Segment Start: DATA TO USE
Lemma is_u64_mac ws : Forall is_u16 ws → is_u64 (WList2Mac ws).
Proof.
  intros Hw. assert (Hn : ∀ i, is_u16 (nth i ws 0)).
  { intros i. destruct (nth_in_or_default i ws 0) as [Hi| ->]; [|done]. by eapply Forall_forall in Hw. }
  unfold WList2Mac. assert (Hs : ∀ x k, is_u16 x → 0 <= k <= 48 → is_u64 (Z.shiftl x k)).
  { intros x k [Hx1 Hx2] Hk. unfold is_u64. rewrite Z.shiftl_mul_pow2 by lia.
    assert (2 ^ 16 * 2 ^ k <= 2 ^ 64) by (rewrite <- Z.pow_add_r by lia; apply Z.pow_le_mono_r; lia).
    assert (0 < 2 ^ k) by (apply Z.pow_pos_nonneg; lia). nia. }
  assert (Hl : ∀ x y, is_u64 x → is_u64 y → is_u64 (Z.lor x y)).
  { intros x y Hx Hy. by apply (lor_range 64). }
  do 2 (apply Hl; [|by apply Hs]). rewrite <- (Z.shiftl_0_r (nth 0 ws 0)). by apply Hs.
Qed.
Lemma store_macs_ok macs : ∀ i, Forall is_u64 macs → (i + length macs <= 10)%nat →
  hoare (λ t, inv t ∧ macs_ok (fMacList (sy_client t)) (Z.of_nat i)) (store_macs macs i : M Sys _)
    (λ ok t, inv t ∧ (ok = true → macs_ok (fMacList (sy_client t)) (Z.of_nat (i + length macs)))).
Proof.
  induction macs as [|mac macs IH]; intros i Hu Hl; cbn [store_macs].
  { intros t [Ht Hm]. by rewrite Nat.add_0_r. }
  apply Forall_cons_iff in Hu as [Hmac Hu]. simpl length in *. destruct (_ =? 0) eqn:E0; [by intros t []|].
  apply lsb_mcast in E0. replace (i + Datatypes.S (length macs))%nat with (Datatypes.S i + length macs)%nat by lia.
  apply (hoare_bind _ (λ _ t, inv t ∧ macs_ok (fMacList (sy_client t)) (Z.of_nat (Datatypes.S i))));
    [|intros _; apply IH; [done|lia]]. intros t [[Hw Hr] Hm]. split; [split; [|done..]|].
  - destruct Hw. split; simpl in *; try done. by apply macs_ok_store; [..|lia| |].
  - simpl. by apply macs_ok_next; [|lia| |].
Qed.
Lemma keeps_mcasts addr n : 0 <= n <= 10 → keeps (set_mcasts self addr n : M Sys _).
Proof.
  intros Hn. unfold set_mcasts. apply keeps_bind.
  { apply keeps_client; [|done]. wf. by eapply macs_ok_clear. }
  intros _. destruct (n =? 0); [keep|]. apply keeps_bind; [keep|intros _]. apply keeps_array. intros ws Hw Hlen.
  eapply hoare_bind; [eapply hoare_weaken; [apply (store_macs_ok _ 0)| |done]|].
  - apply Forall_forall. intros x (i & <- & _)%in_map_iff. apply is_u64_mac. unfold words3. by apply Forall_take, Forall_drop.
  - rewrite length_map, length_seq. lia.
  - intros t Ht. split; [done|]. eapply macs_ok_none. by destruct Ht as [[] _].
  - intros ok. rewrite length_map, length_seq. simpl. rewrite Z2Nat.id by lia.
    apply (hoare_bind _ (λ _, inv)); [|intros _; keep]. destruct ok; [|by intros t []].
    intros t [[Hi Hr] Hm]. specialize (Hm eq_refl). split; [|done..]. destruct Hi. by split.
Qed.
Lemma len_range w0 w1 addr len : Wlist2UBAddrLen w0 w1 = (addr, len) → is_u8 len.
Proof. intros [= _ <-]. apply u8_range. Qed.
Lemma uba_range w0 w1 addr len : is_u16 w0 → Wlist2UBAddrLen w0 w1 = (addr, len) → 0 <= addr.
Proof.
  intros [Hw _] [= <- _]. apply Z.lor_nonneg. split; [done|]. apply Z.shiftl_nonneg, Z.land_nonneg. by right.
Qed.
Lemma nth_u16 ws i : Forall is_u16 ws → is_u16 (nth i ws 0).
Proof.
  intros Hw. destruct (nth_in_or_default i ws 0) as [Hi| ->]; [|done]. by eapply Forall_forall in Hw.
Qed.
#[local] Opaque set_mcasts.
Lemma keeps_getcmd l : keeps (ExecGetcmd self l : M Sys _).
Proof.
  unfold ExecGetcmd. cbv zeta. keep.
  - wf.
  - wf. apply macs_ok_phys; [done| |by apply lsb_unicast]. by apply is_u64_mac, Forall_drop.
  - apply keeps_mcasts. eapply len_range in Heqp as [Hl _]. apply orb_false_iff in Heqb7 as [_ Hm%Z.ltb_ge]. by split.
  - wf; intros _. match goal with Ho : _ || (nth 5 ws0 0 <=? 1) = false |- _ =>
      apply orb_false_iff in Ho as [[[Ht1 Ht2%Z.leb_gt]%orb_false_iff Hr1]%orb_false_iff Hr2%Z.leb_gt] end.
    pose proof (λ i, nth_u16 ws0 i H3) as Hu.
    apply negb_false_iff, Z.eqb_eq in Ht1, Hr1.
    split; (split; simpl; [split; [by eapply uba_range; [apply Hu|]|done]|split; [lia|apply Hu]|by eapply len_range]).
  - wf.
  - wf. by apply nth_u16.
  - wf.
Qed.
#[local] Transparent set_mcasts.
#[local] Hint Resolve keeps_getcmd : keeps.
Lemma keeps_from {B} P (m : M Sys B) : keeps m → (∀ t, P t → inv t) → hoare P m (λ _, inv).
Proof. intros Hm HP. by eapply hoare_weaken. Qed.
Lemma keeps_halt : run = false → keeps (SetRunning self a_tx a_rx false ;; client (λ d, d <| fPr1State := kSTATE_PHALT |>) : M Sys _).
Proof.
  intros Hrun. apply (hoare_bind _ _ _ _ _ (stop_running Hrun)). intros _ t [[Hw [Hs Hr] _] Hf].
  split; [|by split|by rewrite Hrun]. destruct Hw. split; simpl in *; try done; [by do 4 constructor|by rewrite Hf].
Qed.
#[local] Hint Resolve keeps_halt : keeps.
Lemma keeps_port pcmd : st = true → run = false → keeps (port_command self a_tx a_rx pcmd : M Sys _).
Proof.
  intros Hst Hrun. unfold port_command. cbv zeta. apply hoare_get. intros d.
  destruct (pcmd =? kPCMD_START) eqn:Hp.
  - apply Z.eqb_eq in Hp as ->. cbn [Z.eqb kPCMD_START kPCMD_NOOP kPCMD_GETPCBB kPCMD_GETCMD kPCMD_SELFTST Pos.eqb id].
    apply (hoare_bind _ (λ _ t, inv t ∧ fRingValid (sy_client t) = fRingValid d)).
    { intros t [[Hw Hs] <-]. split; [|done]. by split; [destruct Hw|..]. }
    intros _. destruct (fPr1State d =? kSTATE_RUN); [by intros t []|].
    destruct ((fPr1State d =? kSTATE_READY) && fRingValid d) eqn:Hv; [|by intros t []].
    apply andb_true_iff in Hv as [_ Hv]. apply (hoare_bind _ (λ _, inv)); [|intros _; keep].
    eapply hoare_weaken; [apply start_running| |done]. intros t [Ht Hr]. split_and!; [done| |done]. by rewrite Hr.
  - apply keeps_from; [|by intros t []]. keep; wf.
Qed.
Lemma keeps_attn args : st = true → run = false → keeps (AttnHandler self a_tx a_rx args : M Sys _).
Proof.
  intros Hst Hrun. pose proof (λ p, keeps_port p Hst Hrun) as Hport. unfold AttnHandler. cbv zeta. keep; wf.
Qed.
Segment End: DATA TO USE
ASSIGNMENT:
Output each line of the records above exactly.

EXPECTED ANSWER:
Lemma is_u64_mac ws : Forall is_u16 ws → is_u64 (WList2Mac ws).
Proof.
  intros Hw. assert (Hn : ∀ i, is_u16 (nth i ws 0)).
  { intros i. destruct (nth_in_or_default i ws 0) as [Hi| ->]; [|done]. by eapply Forall_forall in Hw. }
  unfold WList2Mac. assert (Hs : ∀ x k, is_u16 x → 0 <= k <= 48 → is_u64 (Z.shiftl x k)).
  { intros x k [Hx1 Hx2] Hk. unfold is_u64. rewrite Z.shiftl_mul_pow2 by lia.
    assert (2 ^ 16 * 2 ^ k <= 2 ^ 64) by (rewrite <- Z.pow_add_r by lia; apply Z.pow_le_mono_r; lia).
    assert (0 < 2 ^ k) by (apply Z.pow_pos_nonneg; lia). nia. }
  assert (Hl : ∀ x y, is_u64 x → is_u64 y → is_u64 (Z.lor x y)).
  { intros x y Hx Hy. by apply (lor_range 64). }
  do 2 (apply Hl; [|by apply Hs]). rewrite <- (Z.shiftl_0_r (nth 0 ws 0)). by apply Hs.
Qed.
Lemma store_macs_ok macs : ∀ i, Forall is_u64 macs → (i + length macs <= 10)%nat →
  hoare (λ t, inv t ∧ macs_ok (fMacList (sy_client t)) (Z.of_nat i)) (store_macs macs i : M Sys _)
    (λ ok t, inv t ∧ (ok = true → macs_ok (fMacList (sy_client t)) (Z.of_nat (i + length macs)))).
Proof.
  induction macs as [|mac macs IH]; intros i Hu Hl; cbn [store_macs].
  { intros t [Ht Hm]. by rewrite Nat.add_0_r. }
  apply Forall_cons_iff in Hu as [Hmac Hu]. simpl length in *. destruct (_ =? 0) eqn:E0; [by intros t []|].
  apply lsb_mcast in E0. replace (i + Datatypes.S (length macs))%nat with (Datatypes.S i + length macs)%nat by lia.
  apply (hoare_bind _ (λ _ t, inv t ∧ macs_ok (fMacList (sy_client t)) (Z.of_nat (Datatypes.S i))));
    [|intros _; apply IH; [done|lia]]. intros t [[Hw Hr] Hm]. split; [split; [|done..]|].
  - destruct Hw. split; simpl in *; try done. by apply macs_ok_store; [..|lia| |].
  - simpl. by apply macs_ok_next; [|lia| |].
Qed.
Lemma keeps_mcasts addr n : 0 <= n <= 10 → keeps (set_mcasts self addr n : M Sys _).
Proof.
  intros Hn. unfold set_mcasts. apply keeps_bind.
  { apply keeps_client; [|done]. wf. by eapply macs_ok_clear. }
  intros _. destruct (n =? 0); [keep|]. apply keeps_bind; [keep|intros _]. apply keeps_array. intros ws Hw Hlen.
  eapply hoare_bind; [eapply hoare_weaken; [apply (store_macs_ok _ 0)| |done]|].
  - apply Forall_forall. intros x (i & <- & _)%in_map_iff. apply is_u64_mac. unfold words3. by apply Forall_take, Forall_drop.
  - rewrite length_map, length_seq. lia.
  - intros t Ht. split; [done|]. eapply macs_ok_none. by destruct Ht as [[] _].
  - intros ok. rewrite length_map, length_seq. simpl. rewrite Z2Nat.id by lia.
    apply (hoare_bind _ (λ _, inv)); [|intros _; keep]. destruct ok; [|by intros t []].
    intros t [[Hi Hr] Hm]. specialize (Hm eq_refl). split; [|done..]. destruct Hi. by split.
Qed.
Lemma len_range w0 w1 addr len : Wlist2UBAddrLen w0 w1 = (addr, len) → is_u8 len.
Proof. intros [= _ <-]. apply u8_range. Qed.
Lemma uba_range w0 w1 addr len : is_u16 w0 → Wlist2UBAddrLen w0 w1 = (addr, len) → 0 <= addr.
Proof.
  intros [Hw _] [= <- _]. apply Z.lor_nonneg. split; [done|]. apply Z.shiftl_nonneg, Z.land_nonneg. by right.
Qed.
Lemma nth_u16 ws i : Forall is_u16 ws → is_u16 (nth i ws 0).
Proof.
  intros Hw. destruct (nth_in_or_default i ws 0) as [Hi| ->]; [|done]. by eapply Forall_forall in Hw.
Qed.
#[local] Opaque set_mcasts.
Lemma keeps_getcmd l : keeps (ExecGetcmd self l : M Sys _).
Proof.
  unfold ExecGetcmd. cbv zeta. keep.
  - wf.
  - wf. apply macs_ok_phys; [done| |by apply lsb_unicast]. by apply is_u64_mac, Forall_drop.
  - apply keeps_mcasts. eapply len_range in Heqp as [Hl _]. apply orb_false_iff in Heqb7 as [_ Hm%Z.ltb_ge]. by split.
  - wf; intros _. match goal with Ho : _ || (nth 5 ws0 0 <=? 1) = false |- _ =>
      apply orb_false_iff in Ho as [[[Ht1 Ht2%Z.leb_gt]%orb_false_iff Hr1]%orb_false_iff Hr2%Z.leb_gt] end.
    pose proof (λ i, nth_u16 ws0 i H3) as Hu.
    apply negb_false_iff, Z.eqb_eq in Ht1, Hr1.
    split; (split; simpl; [split; [by eapply uba_range; [apply Hu|]|done]|split; [lia|apply Hu]|by eapply len_range]).
  - wf.
  - wf. by apply nth_u16.
  - wf.
Qed.
#[local] Transparent set_mcasts.
#[local] Hint Resolve keeps_getcmd : keeps.
Lemma keeps_from {B} P (m : M Sys B) : keeps m → (∀ t, P t → inv t) → hoare P m (λ _, inv).
Proof. intros Hm HP. by eapply hoare_weaken. Qed.
Lemma keeps_halt : run = false → keeps (SetRunning self a_tx a_rx false ;; client (λ d, d <| fPr1State := kSTATE_PHALT |>) : M Sys _).
Proof.
  intros Hrun. apply (hoare_bind _ _ _ _ _ (stop_running Hrun)). intros _ t [[Hw [Hs Hr] _] Hf].
  split; [|by split|by rewrite Hrun]. destruct Hw. split; simpl in *; try done; [by do 4 constructor|by rewrite Hf].
Qed.
#[local] Hint Resolve keeps_halt : keeps.
Lemma keeps_port pcmd : st = true → run = false → keeps (port_command self a_tx a_rx pcmd : M Sys _).
Proof.
  intros Hst Hrun. unfold port_command. cbv zeta. apply hoare_get. intros d.
  destruct (pcmd =? kPCMD_START) eqn:Hp.
  - apply Z.eqb_eq in Hp as ->. cbn [Z.eqb kPCMD_START kPCMD_NOOP kPCMD_GETPCBB kPCMD_GETCMD kPCMD_SELFTST Pos.eqb id].
    apply (hoare_bind _ (λ _ t, inv t ∧ fRingValid (sy_client t) = fRingValid d)).
    { intros t [[Hw Hs] <-]. split; [|done]. by split; [destruct Hw|..]. }
    intros _. destruct (fPr1State d =? kSTATE_RUN); [by intros t []|].
    destruct ((fPr1State d =? kSTATE_READY) && fRingValid d) eqn:Hv; [|by intros t []].
    apply andb_true_iff in Hv as [_ Hv]. apply (hoare_bind _ (λ _, inv)); [|intros _; keep].
    eapply hoare_weaken; [apply start_running| |done]. intros t [Ht Hr]. split_and!; [done| |done]. by rewrite Hr.
  - apply keeps_from; [|by intros t []]. keep; wf.
Qed.
Lemma keeps_attn args : st = true → run = false → keeps (AttnHandler self a_tx a_rx args : M Sys _).
Proof.
  intros Hst Hrun. pose proof (λ p, keeps_port p Hst Hrun) as Hport. unfold AttnHandler. cbv zeta. keep; wf.
Qed.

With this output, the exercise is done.